Scientists have found the best evidence so far for the benefits of walking 10,000 steps every day.
A new study published in PLOS ONE journal on Wednesday was the first to prove a clear link between exercise measured by pedometers and reduced risk of death.
Participants who increased their daily steps from 1000 to 3000, five days a week, lowered their risk of death by 12 per cent. If increased to 10,000 every single day, death risk dropped by almost half (46 per cent).
“With this study, they’ve actually measured activity with pedometers rather than just asking people to complete a questionnaire,” said Dr Anne Tiedemann at The George Institute, where the study was conducted.
It was based on pedometer data collected on 3000 Tasmanians over 15 years.
“That’s why it’s quite different. It gives a better, a more accurate measure, of how active these people were,” Dr Tiedemann said.
The World Health Organisation, the US Heart Foundation and Australia’s National Heart Foundation have for some time recommended 10,000 steps for young to mid-aged adults, roughly the equivalent of eight kilometres per day. Another US-based study published in 2011 found the goal to be “a reasonable target for healthy adults”.
A public health expert said he was “delighted” there was now objective evidence for this widely-accepted goal.
“This confirms what we’ve known in over 60 years of epidemiological studies, almost all of which have used self-reports of physical activity,” Sydney University’s Professor Adrian Bauman told The New Daily.
Ten thousand steps was first chosen in the 1960s by Japanese makers of pedometers, without any evidence. It seems they lucked upon the right equation.

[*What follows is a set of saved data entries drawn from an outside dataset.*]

Definition own_step (p : Z) (e : event) : nat :=
  match e with Step q => if q =? p then 1 else 0 | _ => 0 end.
Definition own_steps (p : Z) (es : list event) : nat := sum_list_with (own_step p) es.

(** (C26) No schedule keeps a process from finishing, and none lets it loop: whatever
    the other processes do in between, including dying with the lock held, a process
    that still has calls to make can always make the next one, and it makes at most
    [rank] of them - twelve from the start of [acquire_run_lock] to the end of
    [release_run_lock]. *)
Theorem lock_calls_bounded m es m' p s :
  reachable gate m → procs m !! p = Some s → run gate es m = Some m' → Exit p ∉ es →
  ∃ s', procs m' !! p = Some s' ∧ (rank s' + own_steps p es ≤ rank s)%nat ∧
        (rank s' ≠ 0%nat → is_Some (step gate (Step p) m')).
Proof.
  intros [_ Hok]%reachable_ok. revert m s Hok. induction es as [|e es IH]; intros m s Hok Hp Hrun Hx.
  { injection Hrun as <-. exists s. split; [done|]. split; [cbn; lia|]. intros Hr. cbn [step]. rewrite Hp. by apply call_total. }
  cbn [run] in Hrun. destruct (step gate e m) as [m1|] eqn:He; [cbn in Hrun|done].
  apply not_elem_of_cons in Hx as [Hxe Hx]. pose proof (procs_ok_step _ _ _ Hok He) as Hok1.
  assert (∃ s1, procs m1 !! p = Some s1 ∧ (rank s1 + own_step p e ≤ rank s)%nat) as (s1 & Hp1 & Hr1).
  { destruct e as [q|q|q]; cbn [step] in He.
    - destruct (_ || _) eqn:E; [done|]. simplify_eq. cbn [procs]. exists s. split; [|cbn; lia].
      rewrite lookup_insert_ne; [done|]. intros ->. rewrite !orb_false_iff, bool_decide_eq_false in E.
      destruct E as [[E _] _]. by apply E, (Hok p s).
    - destruct (procs m !! q) as [sq|] eqn:Hq; [cbn in He|done]. destruct (decide (q = p)) as [->|Hne].
      + simplify_eq. destruct (call_own _ _ _ _ He) as [[s1 Hs1] _]. exists s1. split; [done|].
        pose proof (call_rank _ _ _ _ _ He Hs1). cbn [own_step]. rewrite Z.eqb_refl. lia.
      + exists s. rewrite (call_other _ _ _ _ p He) by done. split; [done|].
        cbn [own_step]. rewrite (proj2 (Z.eqb_neq _ _)) by done. lia.
    - case_bool_decide; [|done]. simplify_eq. cbn [procs]. exists s. split; [|cbn; lia].
      rewrite lookup_delete_ne; [done|]. congruence. }
  destruct (IH m1 s1 Hok1 Hp1 Hrun Hx) as (s' & Hs' & Hr' & Hn). exists s'. split; [done|].
  split; [|done]. unfold own_steps in *. cbn [sum_list_with]. lia.
Qed.

(** (C28) A lock left behind never blocks: a process that starts to acquire in any
    reachable state in which the lock file is absent, or names no running process,
    and that is then left to run, holds the lock after at most six calls, and the
    file names it. *)
Theorem stale_lock_recovered m p :
  reachable gate m → procs m !! p = Some (Opening 1) →
  match lock_contents m with
  | None => True
  | Some contents => process_is_running (running m) (owner_of contents) = Ok false
  end →
  ∃ n m', (n ≤ 6)%nat ∧ alone n p m m' ∧ procs m' !! p = Some Holding ∧
    lock_contents m' = Some (pid_text p) ∧ owner_of (pid_text p) = p.
Proof.
  intros [Hlink Hok]%reachable_ok Hp Hstale. destruct (Hok p _ Hp) as [_ Hpid].
  destruct (acquire_alone m p Hlink Hp) as (n & m' & Hn & Ha & Hr). rewrite acquire_cases in Hr.
  exists n, m'. assert (owner_of (pid_text p) = p) as Ho by (unfold owner_of; by rewrite parse_pid_text by lia).
  destruct (lock_contents m) as [c|]; [rewrite Hstale in Hr|]; destruct Hr; by split_and!.
Qed.

(** ** Exclusion *)

(** A call that removes the lock file on the way to acquiring it. *)
Definition removes_stale (e : event) (m : machine) : bool :=
  match e with
  | Step p => match procs m !! p with Some (Unlinking _) => true | _ => false end
  | _ => false
  end.
Definition quiet_step (m m' : machine) : Prop := ∃ e, step gate e m = Some m' ∧ removes_stale e m = false.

“There wasn’t any evidence behind that recommendation, but it seemed about right. I’m delighted that there is now evidence,” Professor Bauman said.
How to meet the goal
The George Institute’s Dr Tiedemann said the benefits of steps could be achieved without getting “really sweaty”.
“This is just steps, so it doesn’t have to be a structured exercise class that you go to and get really sweaty. It can be just moving more throughout your day – that has a health benefit.”
The health researcher recommended walking to the train station rather than driving, walking at lunchtime and taking the stairs instead of the elevator as easily achievable, step-boosting goals.
“It means just throughout the whole day trying to be as active as you can and not sitting for too long,” Dr Tiedemann said.
“Just little changes like that means you’re moving more and can build up those steps throughout the day.”
Do what you can
Dr Tiedemann said the main takeaway from the study was that any improvement in daily steps was beneficial.
“If we say everyone has to get 10,000 steps, a lot of people will just go, well, that’s definitely never going to be me so I won’t even bother trying. We want it to be an achievable target,” she said.
“The people that were sedentary and increased their steps to just 3000 per day, there was a reduction in death risk. So even making small changes to your habits does have a long-term benefit.”
Sadly, hardly anyone is meeting the ideal goal, if surveys can be believed.
In February, a study funded by CARE reported that the average Aussie walked the equivalent of 4000 steps per day. This accorded with other findings that our exercise levels are far below the ideal.
More encouraging news
While most of us exercise less and eat more junk than we should, we must be doing something right.
Australia ranked seventh among the world’s most developed nations for life expectancy in 2013, according to new statistics from the OECD released this week.
Aussies born in 2013 can expect to die at 84.3 years – an increase of 2.3 years compared to those born in 2000. Our expected lifespans were longer than New Zealand (83.2 years), the UK (82.9 years) and the USA (81.2). Japan ranked first at 86.6 years.
Average lifespan across all OECD nations reached 80.5 years in 2013, an increase of more than 10 years since 1970.